#### WHAT YOU HAVE TO DO:
Report the count of lines in the records that contain "configuration", without any added text.

#### Excerpts from a dataset:
(* ===== verification/Emission.v ===== *)
(** * Emission configuration: config/emission.rs of the validator

    How the validator splits the emission of the subnet: a burnt share and a share
    per GPU model.  Each [anyhow!] message is a constructor of [EmissionError] with
    the values the message shows. *)

From stdpp Require Import base gmap strings list.
From S2P Require Import Prelude.
From S2P Require Import Float64.
From S2P Require Import Collections.
Local Open Scope Z_scope.

Definition DEFAULT_BURN_UID : Z := 204.

Record GpuAllocation := {
  weight : f64;
  min_gpu_count : Z;
  min_gpu_vram : option Z
}.

Definition default_min_gpu_count : Z := 1.
Definition default_min_miners_per_category : Z := 1.

Definition GpuAllocation_new (weight : f64) : GpuAllocation :=
  {| weight := weight; min_gpu_count := default_min_gpu_count; min_gpu_vram := None |}.

Definition GpuAllocation_with_min_count (weight : f64) (min_gpu_count : Z) : GpuAllocation :=
  {| weight := weight; min_gpu_count := min_gpu_count; min_gpu_vram := None |}.

Definition GpuAllocation_with_requirements (weight : f64) (min_gpu_count : Z)
    (min_gpu_vram : option Z) : GpuAllocation :=
  {| weight := weight; min_gpu_count := min_gpu_count; min_gpu_vram := min_gpu_vram |}.

(** The two formats of an entry in the configuration file. *)
Inductive GpuAllocationEntry :=
  | Legacy (weight : f64)
  | Full (allocation : GpuAllocation).

Definition deserialize_gpu_allocations (raw : gmap string GpuAllocationEntry)
    : gmap string GpuAllocation :=
  (fun value => match value with
                | Legacy weight => GpuAllocation_new weight
                | Full allocation => allocation
                end) <$> raw.

Record EmissionConfig := {
  burn_percentage : f64;
  burn_uid : Z;
  gpu_allocations : gmap string GpuAllocation;
  min_miners_per_category : Z;
  weight_set_interval_blocks : Z;
  weight_version_key : Z
}.

Inductive EmissionError :=
  | BurnPercentageOutOfRange (p : f64)
  | ZeroWeightSetInterval
  | NoGpuAllocations
  | AllocationsDoNotSumTo100 (total : f64)
  | NegativeWeight (gpu_model : string) (weight : f64)
  | ZeroMinGpuCount (gpu_model : string)
  | ZeroMinGpuVram (gpu_model : string)
  | ConfigUnreadable (reason : string)
  | ConfigUnparsable (reason : string).

Definition hundred : f64 := f64_of_Z 100.

(** The checks on one entry, in the order of the loop body. *)
Definition validate_allocation_entry (gpu_model : string) (allocation : GpuAllocation)
    : result EmissionError unit :=
  if f64_ltb (weight allocation) f64_zero then Err (NegativeWeight gpu_model (weight allocation))
  else if min_gpu_count allocation =? 0 then Err (ZeroMinGpuCount gpu_model)
  else match min_gpu_vram allocation with
       | Some vram => if vram =? 0 then Err (ZeroMinGpuVram gpu_model) else Ok ()
       | None => Ok ()
       end.

Fixpoint validate_entries (entries : list (string * GpuAllocation)) : result EmissionError unit :=
  match entries with
  | [] => Ok ()
  | (gpu_model, allocation) :: rest =>
      match validate_allocation_entry gpu_model allocation with
      | Err e => Err e
      | Ok _ => validate_entries rest
      end
  end.

Section Validate.
Context `{HashOrder}.

Definition total_allocation (n : nat) (c : EmissionConfig) : f64 :=
  f64_sum (weight <$> values n "total_allocation" (gpu_allocations c)).

Definition EmissionConfig_validate (n : nat) (c : EmissionConfig) : result EmissionError unit :=
  if f64_ltb (burn_percentage c) f64_zero || f64_ltb hundred (burn_percentage c)
  then Err (BurnPercentageOutOfRange (burn_percentage c))
  else if weight_set_interval_blocks c =? 0 then Err ZeroWeightSetInterval
  else if is_empty (gpu_allocations c) then Err NoGpuAllocations
  else
    let total := total_allocation n c in
    if f64_ltb (f64_lit 1 100) (f64_abs (f64_sub total hundred))
    then Err (AllocationsDoNotSumTo100 total)
    else validate_entries (iter n "gpu_allocations" (gpu_allocations c)).

(** [toml] is a crate: the parsed configuration or the parser's message. *)
Definition EmissionConfig_from_toml_file (n : nat) (content : result string string)
    (toml_from_str : string -> result string EmissionConfig)
    : result EmissionError EmissionConfig :=
  match content with
  | Err e => Err (ConfigUnreadable e)
  | Ok text =>
      match toml_from_str text with
      | Err e => Err (ConfigUnparsable e)
      | Ok config =>
          match EmissionConfig_validate n config with
          | Err e => Err e
          | Ok _ => Ok config
          end
      end
  end.

(** [sort_by] with [b.weight.partial_cmp(a.weight)]: heavier models first, models of
    equal weight in the order of the iteration. *)
Definition gpu_models_by_allocation (n : nat) (c : EmissionConfig)
    : list (string * GpuAllocation) :=
  sort_by (fun a b => negb (f64_ltb (weight (snd a)) (weight (snd b))))
    (iter n "gpu_models_by_allocation" (gpu_allocations c)).
End Validate.

Definition EmissionConfig_default : EmissionConfig := {|
  burn_percentage := f64_zero;
  burn_uid := DEFAULT_BURN_UID;
  gpu_allocations := ∅;
  min_miners_per_category := 1;
  weight_set_interval_blocks := 360;
  weight_version_key := 0
|}.

Definition merge_with_defaults (c : EmissionConfig) : EmissionConfig := {|
  burn_percentage := burn_percentage c;
  burn_uid := burn_uid c;
  gpu_allocations :=
    if is_empty (gpu_allocations c) then gpu_allocations EmissionConfig_default
    else gpu_allocations c;
  min_miners_per_category := min_miners_per_category c;
  weight_set_interval_blocks :=
    if weight_set_interval_blocks c =? 0 then weight_set_interval_blocks EmissionConfig_default
    else weight_set_interval_blocks c;
  weight_version_key := weight_version_key c
|}.

Definition EmissionConfig_for_testing : EmissionConfig := {|
  burn_percentage := f64_of_Z 10;
  burn_uid := 999;
  gpu_allocations :=
    <["B200" := GpuAllocation_new (f64_of_Z 80)]>
      (<["H100" := GpuAllocation_new (f64_of_Z 12)]>
        (<["A100" := GpuAllocation_new (f64_of_Z 8)]> ∅));
  min_miners_per_category := 1;
  weight_set_interval_blocks := 360;
  weight_version_key := 0
|}.

Definition gpu_model_count (c : EmissionConfig) : nat := len (gpu_allocations c).
Definition has_gpu_model (c : EmissionConfig) (model : string) : bool :=
  bool_decide (is_Some (gpu_allocations c !! model)).
Definition get_gpu_allocation (c : EmissionConfig) (model : string) : option GpuAllocation :=
  gpu_allocations c !! model.
Definition get_gpu_allocation_weight (c : EmissionConfig) (model : string) : option f64 :=
  weight <$> gpu_allocations c !! model.

Definition with_allocations (c : EmissionConfig) (m : gmap string GpuAllocation) : EmissionConfig := {|
  burn_percentage := burn_percentage c;
  burn_uid := burn_uid c;
  gpu_allocations := m;
  min_miners_per_category := min_miners_per_category c;
  weight_set_interval_blocks := weight_set_interval_blocks c;
  weight_version_key := weight_version_key c
|}.

Definition set_gpu_allocation_with_vram (c : EmissionConfig) (model : string) (w : f64)
    (count : Z) (vram : option Z) : result EmissionError EmissionConfig :=
  if f64_ltb w f64_zero then Err (NegativeWeight model w)
  else if count =? 0 then Err (ZeroMinGpuCount model)
  else if bool_decide (vram = Some 0) then Err (ZeroMinGpuVram model)
  else Ok (with_allocations c
             (<[model := GpuAllocation_with_requirements w count vram]> (gpu_allocations c))).

Definition set_gpu_allocation (c : EmissionConfig) (model : string) (w : f64) (count : Z)
    : result EmissionError EmissionConfig :=
  set_gpu_allocation_with_vram c model w count None.

Definition remove_gpu_allocation (c : EmissionConfig) (model : string)
    : option GpuAllocation * EmissionConfig :=
  (gpu_allocations c !! model, with_allocations c (delete model (gpu_allocations c))).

#### COMPLETED TASK:
3